---- INPUT RECORDS

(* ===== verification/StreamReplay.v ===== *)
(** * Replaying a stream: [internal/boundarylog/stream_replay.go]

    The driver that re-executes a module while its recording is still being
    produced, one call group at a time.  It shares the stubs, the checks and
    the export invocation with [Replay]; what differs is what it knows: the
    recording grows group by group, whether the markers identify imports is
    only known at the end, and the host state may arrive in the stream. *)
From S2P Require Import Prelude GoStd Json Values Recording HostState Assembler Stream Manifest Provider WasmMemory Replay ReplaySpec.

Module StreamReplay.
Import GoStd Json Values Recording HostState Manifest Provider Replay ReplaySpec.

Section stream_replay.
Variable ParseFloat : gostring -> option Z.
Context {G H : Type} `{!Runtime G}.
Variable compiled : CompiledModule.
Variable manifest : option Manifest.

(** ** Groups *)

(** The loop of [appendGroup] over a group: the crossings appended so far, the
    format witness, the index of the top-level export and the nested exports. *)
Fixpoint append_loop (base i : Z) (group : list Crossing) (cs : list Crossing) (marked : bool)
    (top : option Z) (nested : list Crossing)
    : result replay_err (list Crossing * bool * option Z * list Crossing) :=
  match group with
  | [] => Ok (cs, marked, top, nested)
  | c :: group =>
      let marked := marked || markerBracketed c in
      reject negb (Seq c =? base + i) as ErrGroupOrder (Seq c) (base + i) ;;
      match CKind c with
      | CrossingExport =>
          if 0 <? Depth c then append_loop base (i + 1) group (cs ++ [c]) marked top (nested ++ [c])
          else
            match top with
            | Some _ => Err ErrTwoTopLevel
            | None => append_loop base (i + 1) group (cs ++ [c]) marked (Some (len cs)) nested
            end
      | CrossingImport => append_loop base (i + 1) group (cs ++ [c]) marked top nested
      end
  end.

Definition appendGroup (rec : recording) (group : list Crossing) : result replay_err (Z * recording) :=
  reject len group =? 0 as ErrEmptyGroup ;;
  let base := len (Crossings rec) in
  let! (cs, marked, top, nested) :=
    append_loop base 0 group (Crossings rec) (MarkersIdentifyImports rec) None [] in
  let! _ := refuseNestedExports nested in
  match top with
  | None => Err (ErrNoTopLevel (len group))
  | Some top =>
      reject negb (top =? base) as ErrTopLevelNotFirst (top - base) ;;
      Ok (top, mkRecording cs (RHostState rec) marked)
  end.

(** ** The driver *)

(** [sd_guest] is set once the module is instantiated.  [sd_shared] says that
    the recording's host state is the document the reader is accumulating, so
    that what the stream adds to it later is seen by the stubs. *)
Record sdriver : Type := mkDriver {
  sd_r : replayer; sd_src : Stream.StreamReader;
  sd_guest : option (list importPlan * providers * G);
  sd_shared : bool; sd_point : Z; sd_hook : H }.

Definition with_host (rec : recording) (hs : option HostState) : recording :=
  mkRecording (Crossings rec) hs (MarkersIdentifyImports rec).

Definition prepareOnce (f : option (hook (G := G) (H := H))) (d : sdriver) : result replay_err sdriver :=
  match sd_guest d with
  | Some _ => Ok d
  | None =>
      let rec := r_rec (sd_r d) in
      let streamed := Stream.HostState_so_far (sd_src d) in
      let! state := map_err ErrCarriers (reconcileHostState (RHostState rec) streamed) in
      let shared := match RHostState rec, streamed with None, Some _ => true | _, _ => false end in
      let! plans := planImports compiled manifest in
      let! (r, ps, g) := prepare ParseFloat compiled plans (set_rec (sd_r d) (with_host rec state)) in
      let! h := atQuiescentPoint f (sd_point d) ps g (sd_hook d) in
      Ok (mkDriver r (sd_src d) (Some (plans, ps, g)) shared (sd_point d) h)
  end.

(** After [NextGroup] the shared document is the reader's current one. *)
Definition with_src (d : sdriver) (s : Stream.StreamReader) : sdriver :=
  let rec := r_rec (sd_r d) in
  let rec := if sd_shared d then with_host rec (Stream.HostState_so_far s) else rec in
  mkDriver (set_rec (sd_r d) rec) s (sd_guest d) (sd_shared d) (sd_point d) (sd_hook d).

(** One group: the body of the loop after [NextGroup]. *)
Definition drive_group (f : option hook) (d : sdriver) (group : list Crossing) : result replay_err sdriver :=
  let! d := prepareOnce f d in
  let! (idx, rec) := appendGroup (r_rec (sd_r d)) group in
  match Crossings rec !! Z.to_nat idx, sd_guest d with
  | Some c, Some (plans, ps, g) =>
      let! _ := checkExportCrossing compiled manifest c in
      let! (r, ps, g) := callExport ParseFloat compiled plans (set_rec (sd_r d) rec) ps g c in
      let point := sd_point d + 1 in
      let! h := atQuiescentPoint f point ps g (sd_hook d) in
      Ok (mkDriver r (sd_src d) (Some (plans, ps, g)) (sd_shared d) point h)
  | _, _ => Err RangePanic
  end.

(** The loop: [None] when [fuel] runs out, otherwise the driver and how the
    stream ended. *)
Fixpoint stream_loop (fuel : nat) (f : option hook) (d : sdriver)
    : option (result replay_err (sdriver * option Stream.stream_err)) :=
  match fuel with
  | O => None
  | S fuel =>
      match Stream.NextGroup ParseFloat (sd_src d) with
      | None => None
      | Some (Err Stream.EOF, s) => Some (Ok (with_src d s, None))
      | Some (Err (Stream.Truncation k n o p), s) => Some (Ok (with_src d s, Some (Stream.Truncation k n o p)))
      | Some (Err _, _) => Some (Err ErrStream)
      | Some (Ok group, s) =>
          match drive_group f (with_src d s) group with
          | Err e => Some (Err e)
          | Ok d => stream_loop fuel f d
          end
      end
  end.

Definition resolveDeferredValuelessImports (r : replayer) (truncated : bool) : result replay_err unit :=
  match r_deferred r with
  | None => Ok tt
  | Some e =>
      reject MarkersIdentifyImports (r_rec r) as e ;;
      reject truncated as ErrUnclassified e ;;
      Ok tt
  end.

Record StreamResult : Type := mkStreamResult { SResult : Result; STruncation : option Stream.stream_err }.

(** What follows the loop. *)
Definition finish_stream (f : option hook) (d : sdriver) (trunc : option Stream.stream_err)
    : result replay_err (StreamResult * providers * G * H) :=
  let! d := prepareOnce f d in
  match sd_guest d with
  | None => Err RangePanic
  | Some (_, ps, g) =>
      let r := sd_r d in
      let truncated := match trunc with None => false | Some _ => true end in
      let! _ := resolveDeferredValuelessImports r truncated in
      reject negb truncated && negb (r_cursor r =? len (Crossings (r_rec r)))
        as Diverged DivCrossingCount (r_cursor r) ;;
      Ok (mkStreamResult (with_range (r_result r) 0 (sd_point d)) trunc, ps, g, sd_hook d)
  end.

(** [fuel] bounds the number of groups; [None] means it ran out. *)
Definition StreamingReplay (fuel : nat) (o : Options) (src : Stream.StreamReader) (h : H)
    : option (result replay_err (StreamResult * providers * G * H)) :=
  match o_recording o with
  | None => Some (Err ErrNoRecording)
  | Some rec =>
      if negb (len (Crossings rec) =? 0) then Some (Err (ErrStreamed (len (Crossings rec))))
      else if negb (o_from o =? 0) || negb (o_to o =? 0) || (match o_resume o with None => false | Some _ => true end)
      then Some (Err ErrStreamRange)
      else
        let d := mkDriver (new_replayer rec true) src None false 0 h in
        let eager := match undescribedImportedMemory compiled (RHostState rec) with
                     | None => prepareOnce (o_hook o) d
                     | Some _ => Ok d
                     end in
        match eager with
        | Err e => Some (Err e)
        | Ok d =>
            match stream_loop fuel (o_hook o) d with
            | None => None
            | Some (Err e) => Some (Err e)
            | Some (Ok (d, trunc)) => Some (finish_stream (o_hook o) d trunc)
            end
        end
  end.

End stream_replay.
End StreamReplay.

--------
---- INPUT RECORDS

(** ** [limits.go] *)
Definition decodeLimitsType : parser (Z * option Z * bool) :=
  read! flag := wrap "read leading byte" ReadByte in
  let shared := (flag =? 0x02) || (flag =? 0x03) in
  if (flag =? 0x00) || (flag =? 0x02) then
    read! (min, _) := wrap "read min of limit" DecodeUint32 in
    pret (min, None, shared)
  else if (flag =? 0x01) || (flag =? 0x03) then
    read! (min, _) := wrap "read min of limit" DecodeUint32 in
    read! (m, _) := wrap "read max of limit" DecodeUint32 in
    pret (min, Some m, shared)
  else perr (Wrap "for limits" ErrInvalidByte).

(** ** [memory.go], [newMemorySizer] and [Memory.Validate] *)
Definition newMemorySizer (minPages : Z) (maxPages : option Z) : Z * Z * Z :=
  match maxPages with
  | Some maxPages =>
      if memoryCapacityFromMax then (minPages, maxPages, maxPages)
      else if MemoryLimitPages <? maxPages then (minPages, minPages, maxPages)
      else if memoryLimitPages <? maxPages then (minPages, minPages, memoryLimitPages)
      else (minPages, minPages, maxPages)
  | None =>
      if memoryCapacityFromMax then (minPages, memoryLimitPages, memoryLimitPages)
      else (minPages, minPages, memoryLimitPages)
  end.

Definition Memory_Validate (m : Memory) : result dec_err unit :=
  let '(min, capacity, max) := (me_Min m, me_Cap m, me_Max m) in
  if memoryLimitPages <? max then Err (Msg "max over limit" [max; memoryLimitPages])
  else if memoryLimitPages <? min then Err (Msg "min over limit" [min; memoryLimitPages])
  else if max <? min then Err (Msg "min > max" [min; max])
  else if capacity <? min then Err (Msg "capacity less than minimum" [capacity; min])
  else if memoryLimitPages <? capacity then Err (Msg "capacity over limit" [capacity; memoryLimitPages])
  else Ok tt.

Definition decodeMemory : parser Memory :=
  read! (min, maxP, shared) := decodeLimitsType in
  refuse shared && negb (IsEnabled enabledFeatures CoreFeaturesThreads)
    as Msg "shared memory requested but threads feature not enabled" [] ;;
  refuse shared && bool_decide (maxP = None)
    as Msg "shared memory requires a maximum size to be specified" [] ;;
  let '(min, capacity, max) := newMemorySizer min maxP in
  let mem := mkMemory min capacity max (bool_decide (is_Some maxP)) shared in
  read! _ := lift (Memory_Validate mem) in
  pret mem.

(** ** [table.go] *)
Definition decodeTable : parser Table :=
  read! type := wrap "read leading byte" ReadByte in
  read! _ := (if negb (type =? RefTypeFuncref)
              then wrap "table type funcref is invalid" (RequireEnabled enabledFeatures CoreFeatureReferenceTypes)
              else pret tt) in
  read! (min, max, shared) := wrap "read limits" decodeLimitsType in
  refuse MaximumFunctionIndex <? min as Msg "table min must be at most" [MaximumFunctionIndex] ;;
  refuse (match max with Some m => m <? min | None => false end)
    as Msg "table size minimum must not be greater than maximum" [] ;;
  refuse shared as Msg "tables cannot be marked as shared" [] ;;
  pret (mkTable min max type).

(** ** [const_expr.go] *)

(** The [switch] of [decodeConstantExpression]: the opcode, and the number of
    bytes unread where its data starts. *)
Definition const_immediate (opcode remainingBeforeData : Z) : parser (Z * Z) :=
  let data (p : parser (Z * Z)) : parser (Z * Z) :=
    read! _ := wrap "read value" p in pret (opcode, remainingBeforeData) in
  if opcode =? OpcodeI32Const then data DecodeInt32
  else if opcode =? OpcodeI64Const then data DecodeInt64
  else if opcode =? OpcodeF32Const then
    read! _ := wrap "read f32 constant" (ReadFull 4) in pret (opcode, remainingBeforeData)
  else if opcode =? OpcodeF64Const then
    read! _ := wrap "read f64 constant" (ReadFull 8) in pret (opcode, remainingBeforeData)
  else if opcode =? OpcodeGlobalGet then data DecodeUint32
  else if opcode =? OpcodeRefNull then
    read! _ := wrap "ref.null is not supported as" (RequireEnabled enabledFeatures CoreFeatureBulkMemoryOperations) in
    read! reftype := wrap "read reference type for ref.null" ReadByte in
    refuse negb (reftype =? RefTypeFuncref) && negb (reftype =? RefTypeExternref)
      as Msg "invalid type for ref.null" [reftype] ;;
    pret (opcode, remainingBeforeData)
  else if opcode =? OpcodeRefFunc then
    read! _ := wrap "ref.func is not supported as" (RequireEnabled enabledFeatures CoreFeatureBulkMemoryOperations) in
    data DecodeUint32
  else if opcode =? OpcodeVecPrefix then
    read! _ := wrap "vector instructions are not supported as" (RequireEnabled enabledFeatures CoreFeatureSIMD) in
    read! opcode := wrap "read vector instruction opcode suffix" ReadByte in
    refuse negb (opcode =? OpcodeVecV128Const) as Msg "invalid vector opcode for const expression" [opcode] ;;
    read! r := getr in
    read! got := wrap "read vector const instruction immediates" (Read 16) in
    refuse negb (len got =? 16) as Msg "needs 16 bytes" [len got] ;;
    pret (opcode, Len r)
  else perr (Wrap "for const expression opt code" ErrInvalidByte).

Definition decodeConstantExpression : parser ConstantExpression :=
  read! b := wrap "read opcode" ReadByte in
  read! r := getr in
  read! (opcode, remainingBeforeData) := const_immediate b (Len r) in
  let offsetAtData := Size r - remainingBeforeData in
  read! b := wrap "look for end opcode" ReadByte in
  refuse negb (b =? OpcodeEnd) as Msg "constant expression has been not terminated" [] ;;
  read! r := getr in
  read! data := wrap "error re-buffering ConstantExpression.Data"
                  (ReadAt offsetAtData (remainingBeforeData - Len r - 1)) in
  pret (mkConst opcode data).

--------

TASK GOAL: Repeat, word for word, the lines above between the line holding "group, s) =>" and the line holding "reject negb truncated", inclusive; omit everything else.

SOLUTION FOR THIS TASK:
      | Some (Ok group, s) =>
          match drive_group f (with_src d s) group with
          | Err e => Some (Err e)
          | Ok d => stream_loop fuel f d
          end
      end
  end.

Definition resolveDeferredValuelessImports (r : replayer) (truncated : bool) : result replay_err unit :=
  match r_deferred r with
  | None => Ok tt
  | Some e =>
      reject MarkersIdentifyImports (r_rec r) as e ;;
      reject truncated as ErrUnclassified e ;;
      Ok tt
  end.

Record StreamResult : Type := mkStreamResult { SResult : Result; STruncation : option Stream.stream_err }.

(** What follows the loop. *)
Definition finish_stream (f : option hook) (d : sdriver) (trunc : option Stream.stream_err)
    : result replay_err (StreamResult * providers * G * H) :=
  let! d := prepareOnce f d in
  match sd_guest d with
  | None => Err RangePanic
  | Some (_, ps, g) =>
      let r := sd_r d in
      let truncated := match trunc with None => false | Some _ => true end in
      let! _ := resolveDeferredValuelessImports r truncated in
      reject negb truncated && negb (r_cursor r =? len (Crossings (r_rec r)))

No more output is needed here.